I guess I was expecting to show her the weird brownish black spot on the back of my right arm. I thought I’d tell her the tale of the black beauty on the center of my back. If I were Cindy Crawford and my back was my face, cha-ching.
The exam didn’t go the way I envisioned. I am glad I had it done, though. It is an important exam to have, and I fully encourage everyone reading to have their moles looked at by a dermatologist. Know what to expect, unlike me who went in thinking I was going to chit-chat about my markings, not feel like a big game animal who had been tranquilized and tagged for study. I also encourage everyone to use suncreen, avoid tanning beds, and be vigilant regarding unnecessary sun exposure.
No golden glow is worth watching a clipboard-wielding assistant draw a mole there.














I endure this yearly, too.
If only I “knew” then (meaning “paid attention”) what I know now.
A body map? *shudder* Topological map? Relief map? I don’t want to know what kind of map they would be making of my body.
And? Did you get a clean bill of health or what?
My dad, a farmer’s son who frequently worked shirtless as a boy, recently had three suspicious moles removed from his back.
What makes me nervous is that he did what you thought was going to happen – he pointed out the weird ones, and the doctor looked in the general vicinity for other weird ones, and that was it. No goggles, no map, no paper gown.
I would like him to go to a dermatologist, instead of just his general practitioner for this!
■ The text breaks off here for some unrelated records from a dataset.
Lemma sensor_frames_from c w n s :
  working c = true ->
  mapM (fun i => generate_sensor_data (category_name c) 1 10 (Some i))
       (map Z.of_nat (seq s n)) (world_before c s w)
  = Ok (map (frame_of_call c w) (seq s n), world_before c (s + n) w).
Proof.
  intros Hc. revert s. induction n as [|n IH]; intros s.
  - cbn [seq map mapM]. now rewrite Nat.add_0_r.
  - cbn [seq map mapM].
    assert (H10 : 1 <= 10) by lia.
    rewrite (bind_Ok _ _ _ _ _
               (generate_closed_form c 1 10 (Some (Z.of_nat s))
                  (world_before c s w) Hc H10)).
    change (world_after c (span 1 10) (world_before c s w))
      with (world_before c (S s) w).
    rewrite (bind_Ok _ _ _ _ _ (IH (S s))).
    unfold ret. now rewrite Nat.add_succ_r.
Qed.

Lemma sensor_frames_closed_form c w :
  working c = true ->
  sensor_frames (category_name c) w
  = Ok (map (frame_of_call c w) (seq 0 10), world_before c 10 w).
Proof. intros Hc. exact (sensor_frames_from c w 10 0 Hc). Qed.

Lemma current_values_closed_form c w :
  working c = true ->
  current_values (category_name c) w
  = Ok (map (last_of_call c w) (seq 0 10), world_before c 10 w).
Proof.
  intros Hc. unfold current_values.
  rewrite (bind_Ok _ _ _ _ _ (sensor_frames_closed_form c w Hc)).
  unfold ret. f_equal. f_equal.
  pose (ft := fun j => time_at (now_of (world_before c j w)) 1 10).
  pose (fv := fun j => value_at c (world_before c j w)).
  pose (fs := fun j k => classify c (value_at c (world_before c j w) k)).
  pose (fty := fun j => mechanism_at (world_before c j w) 7).
  destruct c; try discriminate Hc.
  - exact (groupby_last_ten_frames ft fv fs fty true).
  - exact (groupby_last_ten_frames ft fv fs fty false).
  - exact (groupby_last_ten_frames ft fv fs fty false).
  - exact (groupby_last_ten_frames ft fv fs fty false).
Qed.
Lemma find_match_most_recent_witness :
  let txs := [candidate "2024-05-08"; candidate "2024-05-12"] in
  let inv := mkInvoice "inv9" "2024-05-10" "Screwfix" 45 "Fittings"
               unmatched (Some "data") None in
  Forall (dated iso_date_ms) txs /\
  find_match iso_date_ms txs TY2024 inv = Some (candidate "2024-05-12") /\
  (time_of iso_date_ms (candidate "2024-05-08")
   <= time_of iso_date_ms (candidate "2024-05-12"))%Z.
Proof.
  cbv zeta.
  assert (Hd : Forall (dated iso_date_ms)
                 [candidate "2024-05-08"; candidate "2024-05-12"]).
  { repeat constructor; discriminate. }
  split; [exact Hd |]. split; [reflexivity |].
  apply (find_match_most_recent iso_date_ms
           [candidate "2024-05-08"; candidate "2024-05-12"] TY2024
           (mkInvoice "inv9" "2024-05-10" "Screwfix" 45 "Fittings"
              unmatched (Some "data") None)
           (candidate "2024-05-12") Hd eq_refl (candidate "2024-05-08"));
    [left; reflexivity | reflexivity | reflexivity].
Defined.

End MutationFacts.

(* ================================================================== *)
(** ** Properties of the ownership split *)
(* ================================================================== *)

Module SplitFacts.
Import Dashboard OwnershipSplit.




End SplitFacts.

(* ================================================================== *)
(** ** Properties of the cloud synchronisation *)
(* ================================================================== *)

Module CloudFacts.
Import Js CloudStorage InvoiceManager InvoiceFacts.

Lemma is_synced_expense_spec t :
  is_synced_expense t = true <->
  t_amount t < 0 /\ is_cat (t_category t) PERSONAL_000 = false /\
  is_cat (t_category t) UNCATEGORIZED = false.
Proof.
  unfold is_synced_expense.
  destruct (Qlt_le_dec (t_amount t) 0) as [Hlt | Hge].
  - destruct (is_cat (t_category t) PERSONAL_000),
             (is_cat (t_category t) UNCATEGORIZED);
      split; try discriminate; try tauto;
      intros (_ & H1 & H2); discriminate.
  - split; [discriminate |]. intros (Hlt & _). exfalso.
    apply (Qlt_irrefl 0). eapply Qle_lt_trans; eassumption.
Qed.

(** The invoices sent to the cloud are generated from the transactions
    alone: one for every expense shown in the receipt checklist of any
    period, and only for expenses that are neither personal nor
    uncategorized, each with a positive amount and naming its transaction. *)
Theorem synced_invoices_mirror_checklist Date_getTime txs :
  (forall y t, In t (expenseTransactions Date_getTime txs y) ->
               In (invoice_of_transaction t)
                  (generateInvoicesFromTransactions txs)) /\
  (forall g, In g (generateInvoicesFromTransactions txs) ->
     exists t, In t txs /\ g = invoice_of_transaction t /\
               t_amount t < 0 /\
               is_cat (t_category t) PERSONAL_000 = false /\
               is_cat (t_category t) UNCATEGORIZED = false) /\
  Forall (fun g => 0 < s_amount g /\
                   s_id g = "inv-" ++ s_matchedTransactionId g)
         (generateInvoicesFromTransactions txs) /\
  (List.length (generateInvoicesFromTransactions txs)
   <= List.length txs)%nat.
Proof.
  unfold generateInvoicesFromTransactions. split; [| split; [| split]].
  - intros y t Hin. apply in_expenseTransactions in Hin.
    destruct Hin as [Hin Hexp].
    apply is_checklist_expense_spec in Hexp.
    destruct Hexp as (_ & Hneg & Hp & Hu).
    apply List.in_map, List.filter_In. split; [exact Hin |].
    apply is_synced_expense_spec. auto.
  - intros g Hg. apply List.in_map_iff in Hg.
    destruct Hg as (t & <- & Ht). apply List.filter_In in Ht.
    destruct Ht as [Hin Hs]. apply is_synced_expense_spec in Hs.
    exists t. tauto.
  - apply Forall_forall. intros g Hg. apply List.in_map_iff in Hg.
    destruct Hg as (t & <- & Ht). apply List.filter_In in Ht.
    destruct Ht as [_ Hs]. apply is_synced_expense_spec in Hs.
    destruct Hs as (Hneg & _). cbn. split; [| reflexivity].
    rewrite Qabs_neg; lra.
  - rewrite List.length_map. apply List.filter_length_le.
Qed.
Um.. I didn’t even know they did this test!!!
*whines*
Well.. I suppose I’ll go in July. Might as well get it all started at 35, I WILL catch any sign of cancer early.
I’m going to go home now and lather my child (16 years old) up with lotion, and put her in a turtle neck!
Ewwww…..
I need to do this. It’s so awkward and uncomfortable, but it needs to be done.
DO get a yearly check from your dermatologist. I live most of the year in Florida and am a senior citizen. I have a check every 6 months and thank goodness I do. A little over a year ago, my doctor found a malignant melanoma. I would never have guess that it was. I had it removed and luckily it was only a stage 1 so no chemo, radiation etc. But, I now have a chest xray and a fully body skin check every 6 months. And yes, it isn’t the sun we are getting now but what we did to ourselves when we were younger.
so what’s the result? I’ve been checked a few times but never like that! Should I demand the all-over exam?